[Opening Provided data section]
(** * DIAM3.3 provenance chaincode and its benchmark driver

    A shallow embedding of [am_provenance.go] (the Hyperledger Fabric
    chaincode) and of [testThroughput] (the Node.js load driver), with the
    properties of the specification stated and proved over them.

    Conventions of the embedding:
    - the world state is a finite map from keys to stored values;
    - a stored value is a JSON document, kept as its syntax tree (the
      printer and the parser of [encoding/json] are taken to be inverse to
      each other on documents), or bytes that do not parse as JSON;
    - a Go string is a [string], its sequence of bytes; [json.Marshal] is
      modelled on valid UTF-8 text, which it writes unchanged (on other
      bytes it writes U+FFFD, which is not modelled);
    - the ambient services of a transaction (transaction id, caller
      identity, wall clock, failures of the stub) are fields of [Ctx]. *)

From Stdlib Require Import String Ascii List ZArith NArith Lia DecimalString SpecFloat.
From Stdlib Require Import DecimalPos DecimalN.
From stdpp Require Import base option list strings gmap.
Import ListNotations.
Local Open Scope string_scope.
Local Open Scope list_scope.

(** ** Results and errors *)

(** The [error] values the chaincode can return.  [fmt.Errorf] messages are
    kept as constructors, one per format string of the source. *)
Inductive error : Type :=
| StubError                       (* an error value produced by the Fabric stub *)
| FailedToGetClientMSPID          (* "failed to get client MSPID: %v" *)
| FailedToReadFromWorldState      (* "failed to read from world state: %v" *)
| AssetAlreadyExists (id : string)(* "the asset %s already exists" *)
| AssetDoesNotExist (id : string) (* "the asset %s does not exist" *)
| UnmarshalError                  (* an error of json.Unmarshal *)
| FailedToPutEventState.          (* "failed to put event state: %v" *)

Inductive res (A : Type) : Type :=
| Ok (a : A)
| Err (e : error).
Arguments Ok {A} a.
Arguments Err {A} e.

Definition is_ok {A} (r : res A) : bool :=
  match r with Ok _ => true | Err _ => false end.

Definition res_bind {A B} (r : res A) (k : A -> res B) : res B :=
  match r with Ok a => k a | Err e => Err e end.

(** ** JSON documents *)

Module Json.

#[local] Set Warnings "-register-all".

Inductive json : Type :=
| JNull
| JBool (b : bool)
| JNum (n : Z)
| JStr (s : string)
| JArr (elems : list json)
| JObj (members : list (string * json)).

(** Key matching of [encoding/json] is insensitive to letter case.  Only
    ASCII letters are folded here; the library also matches U+017F with [s]
    and U+212A with [k], in keys the chaincode never writes. *)
Definition lower_ascii (c : ascii) : ascii :=
  let n := N_of_ascii c in
  if ((65 <=? n) && (n <=? 90))%N then ascii_of_N (n + 32) else c.

Fixpoint fold_key (s : string) : string :=
  match s with
  | EmptyString => EmptyString
  | String c r => String (lower_ascii c) (fold_key r)
  end.

Definition key_is (k field : string) : bool :=
  String.eqb (fold_key k) (fold_key field).

(** Decoding a JSON value into a Go [string]: [null] leaves the field as it
    is, a JSON string sets it, anything else is a type error. *)
Definition into_string (old : string) (v : json) : res string :=
  match v with
  | JNull => Ok old
  | JStr s => Ok s
  | _ => Err UnmarshalError
  end.

Fixpoint into_strings (l : list json) : res (list string) :=
  match l with
  | [] => Ok []
  | v :: r =>
      res_bind (into_string "" v) (fun s =>
      res_bind (into_strings r) (fun ss => Ok (s :: ss)))
  end.

(** Decoding into a Go [[]string].  Each array is decoded into a new
    slice; the library reuses the slice of an earlier member of the same
    name, which shows only in objects with repeated keys. *)
Definition into_string_slice (v : json) : res (list string) :=
  match v with
  | JNull => Ok []
  | JArr l => into_strings l
  | _ => Err UnmarshalError
  end.

(** A field tagged [omitempty] is left out when it is the empty string. *)
Definition omitempty (k v : string) : list (string * json) :=
  if String.eqb v "" then [] else [(k, JStr v)].

End Json.
Import Json.

(** A value of the world state. *)
Inductive bytes : Type :=
| Doc (j : json)          (* bytes that parse as the JSON document [j] *)
| Garbled (raw : string). (* non-empty bytes that are not JSON *)

(** ** Data structures *)

Record Asset : Type := mkAsset {
  AssetID : string;
  Owner : string;
  CurrentLifecycleStage : string;
  HistoryTxIDs : list string
}.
[Closing Provided data section]
• **What needs to be done**
The records above should be repeated exactly. Print them all.

• **Result**
(** * DIAM3.3 provenance chaincode and its benchmark driver

    A shallow embedding of [am_provenance.go] (the Hyperledger Fabric
    chaincode) and of [testThroughput] (the Node.js load driver), with the
    properties of the specification stated and proved over them.

    Conventions of the embedding:
    - the world state is a finite map from keys to stored values;
    - a stored value is a JSON document, kept as its syntax tree (the
      printer and the parser of [encoding/json] are taken to be inverse to
      each other on documents), or bytes that do not parse as JSON;
    - a Go string is a [string], its sequence of bytes; [json.Marshal] is
      modelled on valid UTF-8 text, which it writes unchanged (on other
      bytes it writes U+FFFD, which is not modelled);
    - the ambient services of a transaction (transaction id, caller
      identity, wall clock, failures of the stub) are fields of [Ctx]. *)

From Stdlib Require Import String Ascii List ZArith NArith Lia DecimalString SpecFloat.
From Stdlib Require Import DecimalPos DecimalN.
From stdpp Require Import base option list strings gmap.
Import ListNotations.
Local Open Scope string_scope.
Local Open Scope list_scope.

(** ** Results and errors *)

(** The [error] values the chaincode can return.  [fmt.Errorf] messages are
    kept as constructors, one per format string of the source. *)
Inductive error : Type :=
| StubError                       (* an error value produced by the Fabric stub *)
| FailedToGetClientMSPID          (* "failed to get client MSPID: %v" *)
| FailedToReadFromWorldState      (* "failed to read from world state: %v" *)
| AssetAlreadyExists (id : string)(* "the asset %s already exists" *)
| AssetDoesNotExist (id : string) (* "the asset %s does not exist" *)
| UnmarshalError                  (* an error of json.Unmarshal *)
| FailedToPutEventState.          (* "failed to put event state: %v" *)

Inductive res (A : Type) : Type :=
| Ok (a : A)
| Err (e : error).
Arguments Ok {A} a.
Arguments Err {A} e.

Definition is_ok {A} (r : res A) : bool :=
  match r with Ok _ => true | Err _ => false end.

Definition res_bind {A B} (r : res A) (k : A -> res B) : res B :=
  match r with Ok a => k a | Err e => Err e end.

(** ** JSON documents *)

Module Json.

#[local] Set Warnings "-register-all".

Inductive json : Type :=
| JNull
| JBool (b : bool)
| JNum (n : Z)
| JStr (s : string)
| JArr (elems : list json)
| JObj (members : list (string * json)).

(** Key matching of [encoding/json] is insensitive to letter case.  Only
    ASCII letters are folded here; the library also matches U+017F with [s]
    and U+212A with [k], in keys the chaincode never writes. *)
Definition lower_ascii (c : ascii) : ascii :=
  let n := N_of_ascii c in
  if ((65 <=? n) && (n <=? 90))%N then ascii_of_N (n + 32) else c.

Fixpoint fold_key (s : string) : string :=
  match s with
  | EmptyString => EmptyString
  | String c r => String (lower_ascii c) (fold_key r)
  end.

Definition key_is (k field : string) : bool :=
  String.eqb (fold_key k) (fold_key field).

(** Decoding a JSON value into a Go [string]: [null] leaves the field as it
    is, a JSON string sets it, anything else is a type error. *)
Definition into_string (old : string) (v : json) : res string :=
  match v with
  | JNull => Ok old
  | JStr s => Ok s
  | _ => Err UnmarshalError
  end.

Fixpoint into_strings (l : list json) : res (list string) :=
  match l with
  | [] => Ok []
  | v :: r =>
      res_bind (into_string "" v) (fun s =>
      res_bind (into_strings r) (fun ss => Ok (s :: ss)))
  end.

(** Decoding into a Go [[]string].  Each array is decoded into a new
    slice; the library reuses the slice of an earlier member of the same
    name, which shows only in objects with repeated keys. *)
Definition into_string_slice (v : json) : res (list string) :=
  match v with
  | JNull => Ok []
  | JArr l => into_strings l
  | _ => Err UnmarshalError
  end.

(** A field tagged [omitempty] is left out when it is the empty string. *)
Definition omitempty (k v : string) : list (string * json) :=
  if String.eqb v "" then [] else [(k, JStr v)].

End Json.
Import Json.

(** A value of the world state. *)
Inductive bytes : Type :=
| Doc (j : json)          (* bytes that parse as the JSON document [j] *)
| Garbled (raw : string). (* non-empty bytes that are not JSON *)

(** ** Data structures *)

Record Asset : Type := mkAsset {
  AssetID : string;
  Owner : string;
  CurrentLifecycleStage : string;
  HistoryTxIDs : list string
}.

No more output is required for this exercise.